> **ASSIGNMENT**: Check each line of the listing for the word "SubscriptionId" and report the ones that have it.

▽

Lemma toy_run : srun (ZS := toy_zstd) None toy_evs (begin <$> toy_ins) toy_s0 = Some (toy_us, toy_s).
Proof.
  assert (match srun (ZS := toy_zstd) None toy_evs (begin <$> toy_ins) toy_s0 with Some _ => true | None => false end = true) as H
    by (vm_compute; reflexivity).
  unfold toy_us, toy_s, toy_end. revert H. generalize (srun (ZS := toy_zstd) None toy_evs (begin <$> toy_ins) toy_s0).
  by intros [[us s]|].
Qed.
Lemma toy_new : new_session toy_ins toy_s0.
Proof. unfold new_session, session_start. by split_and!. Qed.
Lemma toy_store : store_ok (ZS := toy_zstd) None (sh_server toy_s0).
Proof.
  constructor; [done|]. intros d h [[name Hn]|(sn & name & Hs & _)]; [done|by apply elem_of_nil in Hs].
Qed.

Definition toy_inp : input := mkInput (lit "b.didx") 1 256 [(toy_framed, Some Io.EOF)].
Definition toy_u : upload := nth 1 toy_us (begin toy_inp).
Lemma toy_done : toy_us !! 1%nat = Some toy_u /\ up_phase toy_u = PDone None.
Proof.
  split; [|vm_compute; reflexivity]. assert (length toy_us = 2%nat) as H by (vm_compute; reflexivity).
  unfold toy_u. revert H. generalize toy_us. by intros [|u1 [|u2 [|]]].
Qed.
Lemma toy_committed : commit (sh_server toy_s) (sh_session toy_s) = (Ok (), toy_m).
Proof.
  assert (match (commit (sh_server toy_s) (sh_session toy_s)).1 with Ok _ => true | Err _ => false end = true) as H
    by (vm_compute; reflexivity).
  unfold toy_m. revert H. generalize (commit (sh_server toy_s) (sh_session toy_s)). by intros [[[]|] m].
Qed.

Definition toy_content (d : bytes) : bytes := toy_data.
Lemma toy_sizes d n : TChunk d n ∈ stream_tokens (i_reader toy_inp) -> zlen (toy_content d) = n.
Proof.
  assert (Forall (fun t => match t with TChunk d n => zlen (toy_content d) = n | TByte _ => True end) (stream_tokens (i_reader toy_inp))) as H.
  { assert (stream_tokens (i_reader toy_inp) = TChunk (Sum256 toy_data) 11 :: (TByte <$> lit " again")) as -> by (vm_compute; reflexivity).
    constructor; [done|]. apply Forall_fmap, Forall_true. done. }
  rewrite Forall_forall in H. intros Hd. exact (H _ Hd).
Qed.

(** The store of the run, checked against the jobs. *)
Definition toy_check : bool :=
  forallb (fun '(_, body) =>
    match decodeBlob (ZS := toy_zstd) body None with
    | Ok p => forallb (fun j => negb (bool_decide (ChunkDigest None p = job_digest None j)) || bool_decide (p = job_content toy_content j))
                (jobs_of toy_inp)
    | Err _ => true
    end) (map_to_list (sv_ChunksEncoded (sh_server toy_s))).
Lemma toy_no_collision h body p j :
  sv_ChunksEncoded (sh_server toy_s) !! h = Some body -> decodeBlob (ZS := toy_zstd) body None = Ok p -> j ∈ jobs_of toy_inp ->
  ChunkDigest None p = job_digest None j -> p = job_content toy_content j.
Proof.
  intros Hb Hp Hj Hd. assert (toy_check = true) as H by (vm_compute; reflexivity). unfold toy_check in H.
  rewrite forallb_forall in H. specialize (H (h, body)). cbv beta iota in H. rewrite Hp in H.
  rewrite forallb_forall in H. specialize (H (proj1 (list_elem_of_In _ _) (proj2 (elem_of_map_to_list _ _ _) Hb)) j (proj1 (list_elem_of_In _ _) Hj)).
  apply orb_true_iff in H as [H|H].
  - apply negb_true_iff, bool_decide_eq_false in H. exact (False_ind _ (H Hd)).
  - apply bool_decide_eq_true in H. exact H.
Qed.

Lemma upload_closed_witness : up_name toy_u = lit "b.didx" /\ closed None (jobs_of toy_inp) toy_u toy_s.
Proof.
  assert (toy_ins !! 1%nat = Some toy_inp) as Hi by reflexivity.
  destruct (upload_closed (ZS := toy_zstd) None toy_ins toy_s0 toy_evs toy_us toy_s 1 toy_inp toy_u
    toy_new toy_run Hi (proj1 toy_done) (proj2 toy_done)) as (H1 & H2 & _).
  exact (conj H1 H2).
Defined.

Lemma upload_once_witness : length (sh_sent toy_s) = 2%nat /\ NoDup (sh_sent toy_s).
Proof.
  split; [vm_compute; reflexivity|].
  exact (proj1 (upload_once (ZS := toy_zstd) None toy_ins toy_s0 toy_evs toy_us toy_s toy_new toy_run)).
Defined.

△
▽

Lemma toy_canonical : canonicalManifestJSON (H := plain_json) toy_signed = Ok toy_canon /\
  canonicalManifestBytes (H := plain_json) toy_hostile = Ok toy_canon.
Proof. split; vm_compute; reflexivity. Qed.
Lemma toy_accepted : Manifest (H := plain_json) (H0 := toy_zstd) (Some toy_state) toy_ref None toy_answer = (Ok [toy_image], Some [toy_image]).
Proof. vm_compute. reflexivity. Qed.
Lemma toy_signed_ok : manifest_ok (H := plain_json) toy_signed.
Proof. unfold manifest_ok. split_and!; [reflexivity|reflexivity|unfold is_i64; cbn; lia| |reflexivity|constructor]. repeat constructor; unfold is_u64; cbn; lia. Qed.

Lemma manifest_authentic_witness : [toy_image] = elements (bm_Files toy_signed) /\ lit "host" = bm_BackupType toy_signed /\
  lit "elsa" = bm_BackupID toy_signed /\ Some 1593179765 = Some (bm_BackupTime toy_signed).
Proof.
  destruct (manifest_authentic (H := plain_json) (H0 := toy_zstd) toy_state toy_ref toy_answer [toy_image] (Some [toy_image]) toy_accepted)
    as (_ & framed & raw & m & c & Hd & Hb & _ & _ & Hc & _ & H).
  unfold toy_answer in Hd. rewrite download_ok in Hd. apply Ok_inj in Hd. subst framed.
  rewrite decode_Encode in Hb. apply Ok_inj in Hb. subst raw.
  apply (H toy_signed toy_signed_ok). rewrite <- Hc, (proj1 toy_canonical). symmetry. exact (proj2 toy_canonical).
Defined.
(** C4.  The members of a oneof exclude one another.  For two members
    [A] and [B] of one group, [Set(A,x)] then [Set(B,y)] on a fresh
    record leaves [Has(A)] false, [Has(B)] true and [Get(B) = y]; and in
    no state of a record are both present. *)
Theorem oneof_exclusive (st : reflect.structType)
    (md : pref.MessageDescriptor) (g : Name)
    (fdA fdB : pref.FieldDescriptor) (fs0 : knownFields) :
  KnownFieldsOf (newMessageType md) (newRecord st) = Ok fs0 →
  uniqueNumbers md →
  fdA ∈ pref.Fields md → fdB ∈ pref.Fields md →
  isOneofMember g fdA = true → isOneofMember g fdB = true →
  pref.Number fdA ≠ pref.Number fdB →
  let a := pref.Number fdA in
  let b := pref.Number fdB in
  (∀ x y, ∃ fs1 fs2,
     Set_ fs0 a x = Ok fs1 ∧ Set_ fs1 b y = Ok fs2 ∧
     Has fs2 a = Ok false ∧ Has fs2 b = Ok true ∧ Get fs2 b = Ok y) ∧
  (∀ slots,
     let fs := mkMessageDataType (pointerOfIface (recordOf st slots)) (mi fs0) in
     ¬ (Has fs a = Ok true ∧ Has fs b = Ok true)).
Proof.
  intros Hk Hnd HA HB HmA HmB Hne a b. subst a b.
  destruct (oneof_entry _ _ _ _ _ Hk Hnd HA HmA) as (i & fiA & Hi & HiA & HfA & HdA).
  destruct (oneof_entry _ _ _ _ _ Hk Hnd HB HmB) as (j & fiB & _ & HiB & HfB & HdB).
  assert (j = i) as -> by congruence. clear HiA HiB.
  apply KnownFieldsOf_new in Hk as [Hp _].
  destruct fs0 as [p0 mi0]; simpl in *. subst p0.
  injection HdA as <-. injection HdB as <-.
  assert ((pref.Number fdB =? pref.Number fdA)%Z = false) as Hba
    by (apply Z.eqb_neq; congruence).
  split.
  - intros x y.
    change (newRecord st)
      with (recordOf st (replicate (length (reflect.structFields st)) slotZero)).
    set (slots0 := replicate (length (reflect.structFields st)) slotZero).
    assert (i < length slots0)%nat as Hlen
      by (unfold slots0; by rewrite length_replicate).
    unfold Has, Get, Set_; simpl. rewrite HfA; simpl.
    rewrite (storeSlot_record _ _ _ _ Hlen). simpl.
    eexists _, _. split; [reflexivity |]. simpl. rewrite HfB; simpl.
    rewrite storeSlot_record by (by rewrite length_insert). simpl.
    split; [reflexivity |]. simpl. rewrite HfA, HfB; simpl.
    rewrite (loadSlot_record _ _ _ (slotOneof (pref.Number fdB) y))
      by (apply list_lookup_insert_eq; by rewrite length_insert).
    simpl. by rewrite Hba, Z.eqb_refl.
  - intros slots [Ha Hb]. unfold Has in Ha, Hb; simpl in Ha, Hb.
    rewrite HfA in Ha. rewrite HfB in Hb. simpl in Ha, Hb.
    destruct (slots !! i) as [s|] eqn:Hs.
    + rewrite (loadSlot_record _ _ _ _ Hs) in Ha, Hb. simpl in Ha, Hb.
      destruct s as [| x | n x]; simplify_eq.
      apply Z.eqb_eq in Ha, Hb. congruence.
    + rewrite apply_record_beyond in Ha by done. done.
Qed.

△
▽

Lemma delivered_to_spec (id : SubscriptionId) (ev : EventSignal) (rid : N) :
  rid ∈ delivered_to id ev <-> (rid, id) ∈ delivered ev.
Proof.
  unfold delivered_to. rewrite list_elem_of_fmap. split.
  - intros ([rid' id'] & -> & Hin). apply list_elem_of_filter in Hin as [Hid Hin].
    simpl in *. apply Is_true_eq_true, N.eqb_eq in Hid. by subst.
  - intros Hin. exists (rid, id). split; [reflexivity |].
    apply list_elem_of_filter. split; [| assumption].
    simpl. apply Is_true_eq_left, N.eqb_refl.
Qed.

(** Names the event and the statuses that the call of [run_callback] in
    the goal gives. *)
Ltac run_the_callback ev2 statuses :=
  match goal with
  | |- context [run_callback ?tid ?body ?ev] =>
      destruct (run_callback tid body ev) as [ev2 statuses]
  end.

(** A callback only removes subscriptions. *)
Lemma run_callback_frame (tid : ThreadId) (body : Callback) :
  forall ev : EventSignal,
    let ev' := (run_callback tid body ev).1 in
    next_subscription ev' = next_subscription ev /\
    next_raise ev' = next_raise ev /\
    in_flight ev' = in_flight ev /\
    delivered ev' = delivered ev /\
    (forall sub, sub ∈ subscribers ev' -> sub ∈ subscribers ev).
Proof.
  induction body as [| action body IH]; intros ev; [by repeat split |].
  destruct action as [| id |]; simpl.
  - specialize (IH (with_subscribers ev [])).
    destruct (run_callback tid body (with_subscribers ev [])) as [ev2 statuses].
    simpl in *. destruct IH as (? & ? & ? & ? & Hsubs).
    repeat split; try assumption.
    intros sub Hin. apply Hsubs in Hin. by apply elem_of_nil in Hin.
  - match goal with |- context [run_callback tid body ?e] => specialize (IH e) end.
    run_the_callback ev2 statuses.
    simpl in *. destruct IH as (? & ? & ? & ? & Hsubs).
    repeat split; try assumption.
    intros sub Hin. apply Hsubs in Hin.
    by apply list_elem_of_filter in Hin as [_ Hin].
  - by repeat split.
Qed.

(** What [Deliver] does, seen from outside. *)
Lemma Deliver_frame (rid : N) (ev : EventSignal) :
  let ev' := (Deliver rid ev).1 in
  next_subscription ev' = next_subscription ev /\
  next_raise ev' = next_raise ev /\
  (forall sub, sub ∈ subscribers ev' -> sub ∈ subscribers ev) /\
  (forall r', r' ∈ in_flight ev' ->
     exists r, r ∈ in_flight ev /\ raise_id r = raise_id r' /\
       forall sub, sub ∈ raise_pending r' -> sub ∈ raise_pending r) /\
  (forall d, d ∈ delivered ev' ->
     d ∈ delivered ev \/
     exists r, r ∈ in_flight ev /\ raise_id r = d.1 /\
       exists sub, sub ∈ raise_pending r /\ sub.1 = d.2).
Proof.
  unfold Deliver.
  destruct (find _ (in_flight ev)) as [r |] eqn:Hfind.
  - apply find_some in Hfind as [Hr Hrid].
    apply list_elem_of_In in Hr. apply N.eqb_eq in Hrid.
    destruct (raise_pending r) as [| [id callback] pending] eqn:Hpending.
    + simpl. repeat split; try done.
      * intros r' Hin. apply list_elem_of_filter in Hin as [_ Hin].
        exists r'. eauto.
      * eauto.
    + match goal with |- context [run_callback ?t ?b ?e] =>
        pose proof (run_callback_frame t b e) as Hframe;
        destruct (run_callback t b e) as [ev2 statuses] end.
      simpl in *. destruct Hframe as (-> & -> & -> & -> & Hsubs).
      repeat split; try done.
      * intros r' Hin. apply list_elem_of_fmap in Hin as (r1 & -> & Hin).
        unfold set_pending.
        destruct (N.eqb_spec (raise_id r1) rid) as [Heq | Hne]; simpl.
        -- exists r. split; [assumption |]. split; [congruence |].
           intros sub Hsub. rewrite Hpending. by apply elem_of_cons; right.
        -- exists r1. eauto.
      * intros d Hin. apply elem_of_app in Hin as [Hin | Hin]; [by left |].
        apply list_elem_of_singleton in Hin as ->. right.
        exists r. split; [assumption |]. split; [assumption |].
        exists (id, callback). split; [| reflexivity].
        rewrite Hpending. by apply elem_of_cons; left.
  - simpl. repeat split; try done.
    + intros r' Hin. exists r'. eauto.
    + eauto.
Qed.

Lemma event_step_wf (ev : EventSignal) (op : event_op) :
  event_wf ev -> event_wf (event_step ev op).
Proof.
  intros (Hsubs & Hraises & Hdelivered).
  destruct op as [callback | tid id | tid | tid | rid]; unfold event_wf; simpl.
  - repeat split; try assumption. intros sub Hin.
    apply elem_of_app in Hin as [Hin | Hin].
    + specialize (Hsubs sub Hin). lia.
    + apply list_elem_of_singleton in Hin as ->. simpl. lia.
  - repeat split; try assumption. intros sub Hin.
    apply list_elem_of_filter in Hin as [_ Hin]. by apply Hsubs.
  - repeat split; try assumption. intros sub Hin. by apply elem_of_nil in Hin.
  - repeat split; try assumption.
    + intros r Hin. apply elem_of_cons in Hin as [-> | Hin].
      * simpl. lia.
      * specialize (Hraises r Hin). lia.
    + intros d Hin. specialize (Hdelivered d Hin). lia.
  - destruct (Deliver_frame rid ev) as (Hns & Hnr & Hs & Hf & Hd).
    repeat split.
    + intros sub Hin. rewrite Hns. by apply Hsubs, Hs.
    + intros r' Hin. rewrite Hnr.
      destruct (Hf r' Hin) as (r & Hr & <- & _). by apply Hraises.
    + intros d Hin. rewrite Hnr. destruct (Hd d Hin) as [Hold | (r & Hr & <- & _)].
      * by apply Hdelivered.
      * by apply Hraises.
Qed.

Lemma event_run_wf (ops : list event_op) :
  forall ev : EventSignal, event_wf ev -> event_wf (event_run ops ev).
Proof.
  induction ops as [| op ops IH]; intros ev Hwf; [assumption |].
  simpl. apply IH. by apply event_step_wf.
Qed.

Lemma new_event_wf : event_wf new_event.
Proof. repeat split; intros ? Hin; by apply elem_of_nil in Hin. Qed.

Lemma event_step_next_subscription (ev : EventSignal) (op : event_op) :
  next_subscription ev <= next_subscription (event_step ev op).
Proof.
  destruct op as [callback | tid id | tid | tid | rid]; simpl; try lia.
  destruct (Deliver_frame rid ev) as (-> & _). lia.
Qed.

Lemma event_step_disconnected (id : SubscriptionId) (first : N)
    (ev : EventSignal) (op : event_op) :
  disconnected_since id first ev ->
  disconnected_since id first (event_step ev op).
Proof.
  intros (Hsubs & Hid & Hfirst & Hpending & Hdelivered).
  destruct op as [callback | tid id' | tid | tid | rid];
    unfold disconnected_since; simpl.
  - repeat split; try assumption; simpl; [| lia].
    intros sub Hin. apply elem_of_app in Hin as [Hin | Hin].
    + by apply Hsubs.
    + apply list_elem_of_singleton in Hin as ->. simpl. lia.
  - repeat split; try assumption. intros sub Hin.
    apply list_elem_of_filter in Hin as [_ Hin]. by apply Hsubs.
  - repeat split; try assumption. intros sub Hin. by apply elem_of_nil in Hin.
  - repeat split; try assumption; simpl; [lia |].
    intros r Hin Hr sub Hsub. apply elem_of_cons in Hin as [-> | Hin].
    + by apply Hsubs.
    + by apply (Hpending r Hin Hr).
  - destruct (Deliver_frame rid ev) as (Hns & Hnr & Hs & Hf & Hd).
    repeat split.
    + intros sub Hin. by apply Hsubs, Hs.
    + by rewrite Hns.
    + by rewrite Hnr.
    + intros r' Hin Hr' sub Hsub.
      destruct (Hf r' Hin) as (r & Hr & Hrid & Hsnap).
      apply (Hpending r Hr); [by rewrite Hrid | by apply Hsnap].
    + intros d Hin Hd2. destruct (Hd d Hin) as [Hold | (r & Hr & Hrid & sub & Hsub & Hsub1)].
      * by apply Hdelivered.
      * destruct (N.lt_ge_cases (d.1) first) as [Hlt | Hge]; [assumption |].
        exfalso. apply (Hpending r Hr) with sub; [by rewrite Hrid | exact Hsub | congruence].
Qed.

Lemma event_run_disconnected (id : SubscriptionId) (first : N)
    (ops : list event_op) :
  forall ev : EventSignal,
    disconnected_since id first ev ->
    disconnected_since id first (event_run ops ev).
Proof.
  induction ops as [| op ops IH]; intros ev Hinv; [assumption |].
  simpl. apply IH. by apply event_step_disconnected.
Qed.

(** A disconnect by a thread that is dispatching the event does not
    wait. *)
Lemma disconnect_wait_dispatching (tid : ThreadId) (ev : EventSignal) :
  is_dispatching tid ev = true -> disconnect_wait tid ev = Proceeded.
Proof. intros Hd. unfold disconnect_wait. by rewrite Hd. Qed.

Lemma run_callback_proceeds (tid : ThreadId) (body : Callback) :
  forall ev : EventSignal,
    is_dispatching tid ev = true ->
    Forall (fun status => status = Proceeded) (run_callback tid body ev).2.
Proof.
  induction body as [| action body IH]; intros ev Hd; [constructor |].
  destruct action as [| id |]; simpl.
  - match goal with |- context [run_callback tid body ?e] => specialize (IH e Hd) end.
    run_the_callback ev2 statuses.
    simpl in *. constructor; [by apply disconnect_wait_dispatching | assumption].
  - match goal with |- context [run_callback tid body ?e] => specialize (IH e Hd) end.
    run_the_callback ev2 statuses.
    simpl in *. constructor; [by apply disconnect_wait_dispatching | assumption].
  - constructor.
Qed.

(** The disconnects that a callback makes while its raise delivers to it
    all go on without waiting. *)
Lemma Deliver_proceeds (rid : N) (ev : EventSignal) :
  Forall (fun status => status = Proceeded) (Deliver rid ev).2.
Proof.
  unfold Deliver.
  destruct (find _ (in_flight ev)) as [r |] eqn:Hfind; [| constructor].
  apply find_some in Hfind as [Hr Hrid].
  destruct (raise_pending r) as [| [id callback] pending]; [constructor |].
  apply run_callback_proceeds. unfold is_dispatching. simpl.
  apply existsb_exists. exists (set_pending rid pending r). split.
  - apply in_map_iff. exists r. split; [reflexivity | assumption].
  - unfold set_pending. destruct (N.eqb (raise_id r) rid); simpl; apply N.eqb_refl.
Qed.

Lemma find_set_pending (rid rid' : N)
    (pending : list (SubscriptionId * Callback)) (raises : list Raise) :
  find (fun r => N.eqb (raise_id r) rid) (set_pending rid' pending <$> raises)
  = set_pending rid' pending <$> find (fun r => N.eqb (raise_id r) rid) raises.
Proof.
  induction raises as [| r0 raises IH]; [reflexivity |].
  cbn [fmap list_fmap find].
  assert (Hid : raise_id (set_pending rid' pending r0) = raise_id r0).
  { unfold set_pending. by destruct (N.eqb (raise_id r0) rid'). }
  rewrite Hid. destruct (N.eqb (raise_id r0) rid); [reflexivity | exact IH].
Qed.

△

> **RESULT FOR THIS EXERCISE**:
Lemma delivered_to_spec (id : SubscriptionId) (ev : EventSignal) (rid : N) :
Lemma event_step_disconnected (id : SubscriptionId) (first : N)
Lemma event_run_disconnected (id : SubscriptionId) (first : N)
    (pending : list (SubscriptionId * Callback)) (raises : list Raise) :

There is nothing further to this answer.